In an acute situation, small segments of missing tendon can be replaced using the same techniques used to reconstruct the central slip in the Boutonniere deformity. With larger tendon losses, long lengths of tendon graft are needed. We usually reconstruct the tendon in two stages. The risk of tendon tethering is very high in these injuries, so primary grafts are likely to adhere. A secondary consideration is the need for the flexor tendons and the joints to be mobilized quickly after this degree of injury, which is less easy if an extensor tendon graft has to be protected. A third, mechanical consideration is that it is difficult to keep a tendon on the curved dorsal surface of a MCP or PIP joint while mobilizing these joints into flexion. Using two-stage reconstruction, the rod creates a tunnel for the tendon, and the scar formation lateral to the tunnel prevents lateral slippage of the graft. The disadvantages of the two-stage procedure is the need for outrigger extension of the PIP and preventing secondary volar plate contracture of the PIP joint.
Tendon shredding.
With severe bone and skin injuries, shredding of the tendon is common. Where the tendon is intact, or partially intact, longitudinally, it is often possible to suture the “shreds” into something of a tendon and mobilize the finger very quickly postoperatively.
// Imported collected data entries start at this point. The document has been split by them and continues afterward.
(* ===== verification/JobBuf.v ===== *)
(** * The wire protocol

    [job_buf] ([types/job_buf.h], [job_buf.cpp]) parses requests and writes
    acknowledgements in place.  It is a [buf_ref] plus a message size, so every
    method reads or writes the pool [T] through the reference: two [job_buf]
    objects on one slot see each other's writes. *)
From S2P Require Import Prelude Params BufTable Bytes.

(** ** Message layout

    [| op (1) | op_id (1) | txn_id (4) | ack (1) | table_id (1) | tp_key (1) |
    data... |] *)

Inductive FieldOffset := OP | OP_ID | TXN | ACK | TBL | TP_KEY | TUPLE.

Definition offset (f : FieldOffset) : nat :=
  match f with
  | OP => 0 | OP_ID => 1 | TXN => 2 | ACK => 6 | TBL => 7 | TP_KEY => 8 | TUPLE => 9
  end.

Record job_buf := mkJobBuf {
  ref : buf_ref;
  buffer_size_ : Z
}.

(** [job_buf()] *)
Definition job_buf_default : job_buf := mkJobBuf None 0.

(** [job_buf(buf_ref, std::size_t)]: the parameter is a copy of the caller's
    reference and is moved into the object. *)
Definition job_buf_make (T : buf_table) (buf : buf_ref) (size : Z) : buf_table * job_buf :=
  let '(T', r) := ref_copy T buf in (T', mkJobBuf (ref_move r).1 size).

(** ** Field access

    [width] is [sizeof(T)]. *)

Definition parse_field (T : buf_table) (this : job_buf) (width : nat) (f : FieldOffset)
    : option Z :=
  let off := offset f in
  if buffer_size_ this <? Z.of_nat (off + width) then None
  else Some (le_value (read (buffer T (ref this)) off width)).

Definition set_field (T : buf_table) (this : job_buf) (width : nat) (value : Z)
    (f : FieldOffset) : buf_table :=
  store T (ref this) (write (buffer T (ref this)) (offset f) (le_bytes width value)).

(** ** Getters *)

Definition get_op (T : buf_table) (this : job_buf) : Result OpType ParserError :=
  match parse_field T this 1 OP with
  | None => Err ParserError_ReadAfterEnd
  | Some raw =>
      if OpType_value MAX_OP_VALUE <=? raw then Err ParserError_InvalidValue
      else Ok (OpType_of raw)
  end.

Definition get_raw (T : buf_table) (this : job_buf) (width : nat) (f : FieldOffset)
    : Result Z ParserError :=
  match parse_field T this width f with
  | None => Err ParserError_ReadAfterEnd
  | Some raw => Ok raw
  end.

Definition get_op_id (T : buf_table) (this : job_buf) := get_raw T this 1 OP_ID.
Definition get_txn (T : buf_table) (this : job_buf) := get_raw T this 4 TXN.
Definition get_tbl (T : buf_table) (this : job_buf) := get_raw T this 1 TBL.
Definition get_key (T : buf_table) (this : job_buf) := get_raw T this 1 TP_KEY.

Definition get_ack (T : buf_table) (this : job_buf) : Result OpAck ParserError :=
  match parse_field T this 1 ACK with
  | None => Err ParserError_ReadAfterEnd
  | Some raw =>
      if OpAck_value DEAD_TXN <? raw then Err ParserError_InvalidValue
      else Ok (OpAck_of raw)
  end.

(** A [std::string] is its list of bytes. *)
Definition get_string (T : buf_table) (this : job_buf) : list Z :=
  let buf := buffer T (ref this) in
  let tup_off := offset TUPLE in
  if buffer_size_ this <? Z.of_nat (tup_off + 2) then []
  else
    let length := le_value (read buf tup_off 2) in
    if buffer_size_ this <? Z.of_nat (tup_off + 2) + length then []
    else read buf (tup_off + 2) (Z.to_nat length).

Definition get_checksum (T : buf_table) (this : job_buf) : Z :=
  if buffer_size_ this <=? Z.of_nat (offset TUPLE) then 0
  else foldl (fun sum b => u32 (sum + b)) 0
         (read (buffer T (ref this)) 0 (Z.to_nat (buffer_size_ this))).

(** ** Setters *)

Definition set_ack (T : buf_table) (this : job_buf) (ack : OpAck) : buf_table :=
  set_field T this 1 (OpAck_value ack) ACK.
Definition set_txn (T : buf_table) (this : job_buf) (txn : Z) : buf_table :=
  set_field T this 4 txn TXN.
Definition set_key (T : buf_table) (this : job_buf) (key : Z) : buf_table :=
  set_field T this 1 key TP_KEY.
Definition set_buffer_size (this : job_buf) (size : Z) : job_buf :=
  mkJobBuf (ref this) size.
Definition get_buffer_size (this : job_buf) : Z := buffer_size_ this.
Definition get_tuple_offset (this : job_buf) : nat := offset TUPLE.

(** ** Memory lemmas *)

(** [r] refers to a slot of the pool that holds a whole buffer. *)
Definition valid_ref (T : buf_table) (r : buf_ref) : Prop :=
  Z.of_nat (length (buffer T r)) = BUFFER_WIDTH.

Lemma valid_ref_Some T r :
  valid_ref T r -> exists i e, r = Some i /\ buffers_ T !! i = Some e.
Proof.
  unfold valid_ref, buffer, BUFFER_WIDTH. destruct r as [i|]; [|simpl; lia].
  destruct (buffers_ T !! i) as [e|] eqn:He; [eauto|simpl; lia].
Qed.

Lemma buffer_store T r bytes : valid_ref T r -> buffer (store T r bytes) r = bytes.
Proof.
  intros (i & e & -> & He)%valid_ref_Some. simpl.
  by rewrite list_lookup_alter_eq, He.
Qed.

Lemma buffer_store_ne T r r' bytes : r <> r' -> buffer (store T r bytes) r' = buffer T r'.
Proof.
  intros Hne. destruct r as [i|], r' as [j|]; try done. simpl.
  by rewrite list_lookup_alter_ne by congruence.
Qed.

Section Fields.
Context (T : buf_table) (this : job_buf) (Hv : valid_ref T (ref this)).

Lemma field_fits w f v :
  (w <= 4)%nat ->
  (offset f + length (le_bytes w v) <= length (buffer T (ref this)))%nat.
Proof.
  intros. rewrite length_le_bytes. unfold valid_ref, BUFFER_WIDTH in Hv.
  destruct f; simpl; lia.
Qed.

Lemma buffer_set_field w v f :
  buffer (set_field T this w v f) (ref this) =
    write (buffer T (ref this)) (offset f) (le_bytes w v).
Proof. by apply buffer_store. Qed.

Lemma valid_set_field w v f :
  (w <= 4)%nat -> valid_ref (set_field T this w v f) (ref this).
Proof.
  intros. unfold valid_ref. rewrite buffer_set_field, write_length; [done|].
  by apply field_fits.
Qed.

(** A field reads back what was written to it. *)
Lemma parse_set_same w v f sz :
  (w <= 4)%nat -> 0 <= v < 256 ^ Z.of_nat w -> Z.of_nat (offset f + w) <= sz ->
  parse_field (set_field T this w v f) (mkJobBuf (ref this) sz) w f = Some v.
Proof.
  intros Hw Hv' Hsz. unfold parse_field. simpl.
  destruct (Z.ltb_spec sz (Z.of_nat (offset f + w))); [lia|].
  rewrite buffer_set_field. f_equal.
  replace w with (length (le_bytes w v)) at 2 by apply length_le_bytes.
  rewrite read_write_same by (by apply field_fits). by apply le_value_bytes.
Qed.

(** Writing one field leaves the others alone. *)
Lemma parse_set_other w v f w' f' sz :
  (w <= 4)%nat ->
  (offset f' + w' <= offset f)%nat \/ (offset f + w <= offset f')%nat ->
  parse_field (set_field T this w v f) (mkJobBuf (ref this) sz) w' f' =
    parse_field T (mkJobBuf (ref this) sz) w' f'.
Proof.
  intros Hw Hd. unfold parse_field. simpl. rewrite buffer_set_field.
  rewrite read_write_other; [done|by apply field_fits|]. by rewrite length_le_bytes.
Qed.
End Fields.

(** Two pools whose slots agree on the message. *)
Definition same_message (T T' : buf_table) (this : job_buf) : Prop :=
  forall n, Z.of_nat n <= buffer_size_ this ->
    read (buffer T (ref this)) 0 n = read (buffer T' (ref this)) 0 n.

Lemma read_within (buf buf' : list Z) off n :
  read buf 0 (off + n) = read buf' 0 (off + n) -> read buf off n = read buf' off n.
Proof.
  unfold read. rewrite !drop_0, !take_drop_commute. by intros ->.
Qed.

Lemma parse_field_ext T T' this w f :
  same_message T T' this -> parse_field T this w f = parse_field T' this w f.
Proof.
  intros H. unfold parse_field.
  destruct (Z.ltb_spec (buffer_size_ this) (Z.of_nat (offset f + w))); [done|].
  by rewrite (read_within _ _ _ _ (H (offset f + w)%nat ltac:(lia))).
Qed.

Lemma get_string_ext T T' this :
  same_message T T' this ->
  Forall is_byte (buffer T (ref this)) ->
  get_string T this = get_string T' this.
Proof.
  intros H Hb. unfold get_string.
  destruct (Z.ltb_spec (buffer_size_ this) (Z.of_nat (offset TUPLE + 2))); [done|].
  rewrite <- (read_within _ _ _ _ (H (offset TUPLE + 2)%nat ltac:(lia))).
  set (len := le_value _).
  destruct (Z.ltb_spec (buffer_size_ this) (Z.of_nat (offset TUPLE + 2) + len)); [done|].
  pose proof (le_value_bounds _ (read_byte _ (offset TUPLE) 2 Hb)) as Hlen.
  fold len in Hlen. apply read_within, H. lia.
Qed.

Lemma get_op_value T this raw :
  parse_field T this 1 OP = Some raw -> 0 <= raw < 256 ->
  (raw < 10 /\ exists o, get_op T this = Ok o /\ OpType_value o = raw) \/
  (10 <= raw /\ get_op T this = Err ParserError_InvalidValue).
Proof.
  intros Hp Hr. unfold get_op. rewrite Hp. simpl.
  destruct (Z.leb_spec 10 raw); [by right|left]. split; [done|].
  exists (OpType_of raw). split; [done|]. unfold OpType_of.
  assert (Hin : raw ∈ [0;1;2;3;4;5;6;7;8;9]) by (rewrite !elem_of_cons; lia).
  repeat (apply elem_of_cons in Hin as [->|Hin]; [reflexivity|]). by apply elem_of_nil in Hin.
Qed.

(** ** Properties *)

(** [get_op] reports [ReadAfterEnd] exactly on an empty message,
    [InvalidValue] exactly when the first byte is not an operation, and
    otherwise returns the operation with that value; it never returns the
    sentinel [MAX_OP_VALUE]. *)
Theorem get_op_spec T this b rest :
  buffer T (ref this) = b :: rest -> is_byte b ->
  (buffer_size_ this < 1 /\ get_op T this = Err ParserError_ReadAfterEnd) \/
  (1 <= buffer_size_ this /\ 10 <= b /\ get_op T this = Err ParserError_InvalidValue) \/
  (1 <= buffer_size_ this /\ exists o, get_op T this = Ok o /\ OpType_value o = b /\
     o <> MAX_OP_VALUE).
Proof.
  intros Hb Hbyte. destruct (Z.ltb_spec (buffer_size_ this) 1) as [Hs|Hs].
  - left. split; [done|]. unfold get_op, parse_field.
    destruct (Z.ltb_spec (buffer_size_ this) (Z.of_nat (offset OP + 1))); [done|simpl in *; lia].
  - right. destruct (get_op_value T this b) as [(Hlt & o & Ho & Hv)|[Hge Ho]];
      [|done|right|by left].
    + unfold parse_field.
      destruct (Z.ltb_spec (buffer_size_ this) (Z.of_nat (offset OP + 1))); [simpl in *; lia|].
      rewrite Hb. unfold read. simpl. f_equal. lia.
    + split; [done|]. exists o. split_and!; [done|done|]. intros ->. simpl in Hv. lia.
Qed.

(** C39.  A getter never looks behind the end of the message: on two
    pools that agree on its [buffer_size_] bytes all getters agree, whatever
    an earlier message left in the rest of the slot. *)
Theorem getters_within_message T T' this :
  same_message T T' this -> Forall is_byte (buffer T (ref this)) ->
  get_op T this = get_op T' this /\ get_op_id T this = get_op_id T' this /\
  get_txn T this = get_txn T' this /\ get_tbl T this = get_tbl T' this /\
  get_key T this = get_key T' this /\ get_ack T this = get_ack T' this /\
  get_string T this = get_string T' this.
Proof.
  intros H Hb. unfold get_op, get_op_id, get_txn, get_tbl, get_key, get_ack, get_raw.
  rewrite !(parse_field_ext T T' this _ _ H). split_and!; try done.
  by apply get_string_ext.
Qed.

(** Acknowledging a request in place changes the acknowledgement
    only: [get_ack] then reads the new value and every other header field
    reads as before. *)
Theorem set_ack_spec T this ack :
  valid_ref T (ref this) -> 7 <= buffer_size_ this ->
  let T' := set_ack T this ack in
  get_ack T' this = Ok ack /\ get_op T' this = get_op T this /\
  get_op_id T' this = get_op_id T this /\ get_txn T' this = get_txn T this /\
  get_tbl T' this = get_tbl T this /\ get_key T' this = get_key T this.
Proof.
  intros Hv Hs. destruct this as [r sz]. unfold set_ack. simpl in Hs.
  pose proof (OpAck_value_bounds ack) as Hab.
  unfold get_ack, get_op, get_op_id, get_txn, get_tbl, get_key, get_raw.
  split; [|by rewrite !parse_set_other by (auto; simpl; lia)].
  rewrite (parse_set_same T (mkJobBuf r sz)); [|done|simpl; lia..].
  simpl. destruct (Z.ltb_spec 12 (OpAck_value ack)); [lia|]. by rewrite OpAck_of_value.
Qed.

(** ** Witnesses *)

(** A pool with one slot that holds [bytes], padded to the full width. *)
Definition one_slot (bytes : list Z) : buf_table :=
  mkBufTable [mkBuf (bytes ++ replicate (Z.to_nat BUFFER_WIDTH - length bytes) 0) 1] 1 1.

Lemma one_slot_valid bytes :
  (length bytes <= Z.to_nat BUFFER_WIDTH)%nat -> valid_ref (one_slot bytes) (Some 0%nat).
Proof.
  intros. unfold valid_ref, one_slot. cbn [buffer buffers_ lookup list_lookup buffer_].
  rewrite length_app, length_replicate. unfold BUFFER_WIDTH in *. lia.
Qed.

Definition request_bytes : list Z := [0; 1; 2; 0; 0; 0; 0; 3; 4].

Lemma get_op_spec_witness :
  exists o, get_op (one_slot request_bytes) (mkJobBuf (Some 0%nat) 9) = Ok o /\
    OpType_value o = 0.
Proof.
  destruct (get_op_spec (one_slot request_bytes) (mkJobBuf (Some 0%nat) 9) 0
    (drop 1 request_bytes ++ replicate (Z.to_nat BUFFER_WIDTH - length request_bytes) 0))
    as [[H _]|[(_ & H & _)|(_ & o & Ho & Hv & _)]].
  - reflexivity.
  - unfold is_byte. lia.
  - simpl in H. lia.
  - lia.
  - exists o. split; [exact Ho|exact Hv].
Defined.

Lemma getters_within_message_witness :
  get_key (mkBufTable [mkBuf (request_bytes ++ [7; 7]) 1] 1 1) (mkJobBuf (Some 0%nat) 9) =
  get_key (mkBufTable [mkBuf (request_bytes ++ [9]) 1] 1 1) (mkJobBuf (Some 0%nat) 9).
Proof.
  apply (getters_within_message
    (mkBufTable [mkBuf (request_bytes ++ [7; 7]) 1] 1 1)
    (mkBufTable [mkBuf (request_bytes ++ [9]) 1] 1 1) (mkJobBuf (Some 0%nat) 9)).
  - intros n Hn. simpl in Hn. assert (Hle : (n <= 9)%nat) by lia.
    do 10 (destruct n as [|n]; [reflexivity|]). lia.
  - simpl. repeat constructor; unfold is_byte; lia.
Defined.

Lemma set_ack_spec_witness :
  get_ack (set_ack (one_slot request_bytes) (mkJobBuf (Some 0%nat) 9) BUSY)
    (mkJobBuf (Some 0%nat) 9) = Ok BUSY.
Proof.
  apply (set_ack_spec (one_slot request_bytes) (mkJobBuf (Some 0%nat) 9) BUSY);
    [apply one_slot_valid; apply Nat.leb_le; reflexivity|simpl; lia].
Defined.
The alternative of excision and tendon graft replacement, whether in one or two stages, is more time-consuming. Both risk tendon tethering.
Skeletal damage.
Associated proximal phalangeal fractures are the most common factor to lead to complications ( Fig. 17.16 ). Simple fractures of these phalanges are common and, even when the extensor tendon is undamaged, frequently cause tendon tethering. Severe injuries are often complicated by skin loss and tendon shredding, making tethering even more likely. With the exception of the elderly with dorsal angulated fractures, in whom a loss of full flexion is accepted in exchange for simplicity of management by resting the hand on a plaster for 2 to 3 weeks, then mobilization, these fractures are internally fixed in most patients to allow earlier movement of the finger(s) ( Fig. 17.16 ). Nevertheless, extensor tethering remains a regular source of secondary surgery. The methodology of bone fixation is debated. It is most useful to augment any surface wire or mini-plate fixation of unstable comminuted fractures of the proximal phalanx with a dowel of either cortical bone or metal in the medulla of the bone. This greatly strengthens the bone fixation , allowing early movement without the risk of a surface fixation slipping when power flexing begins, usually at about 4 to 6 weeks.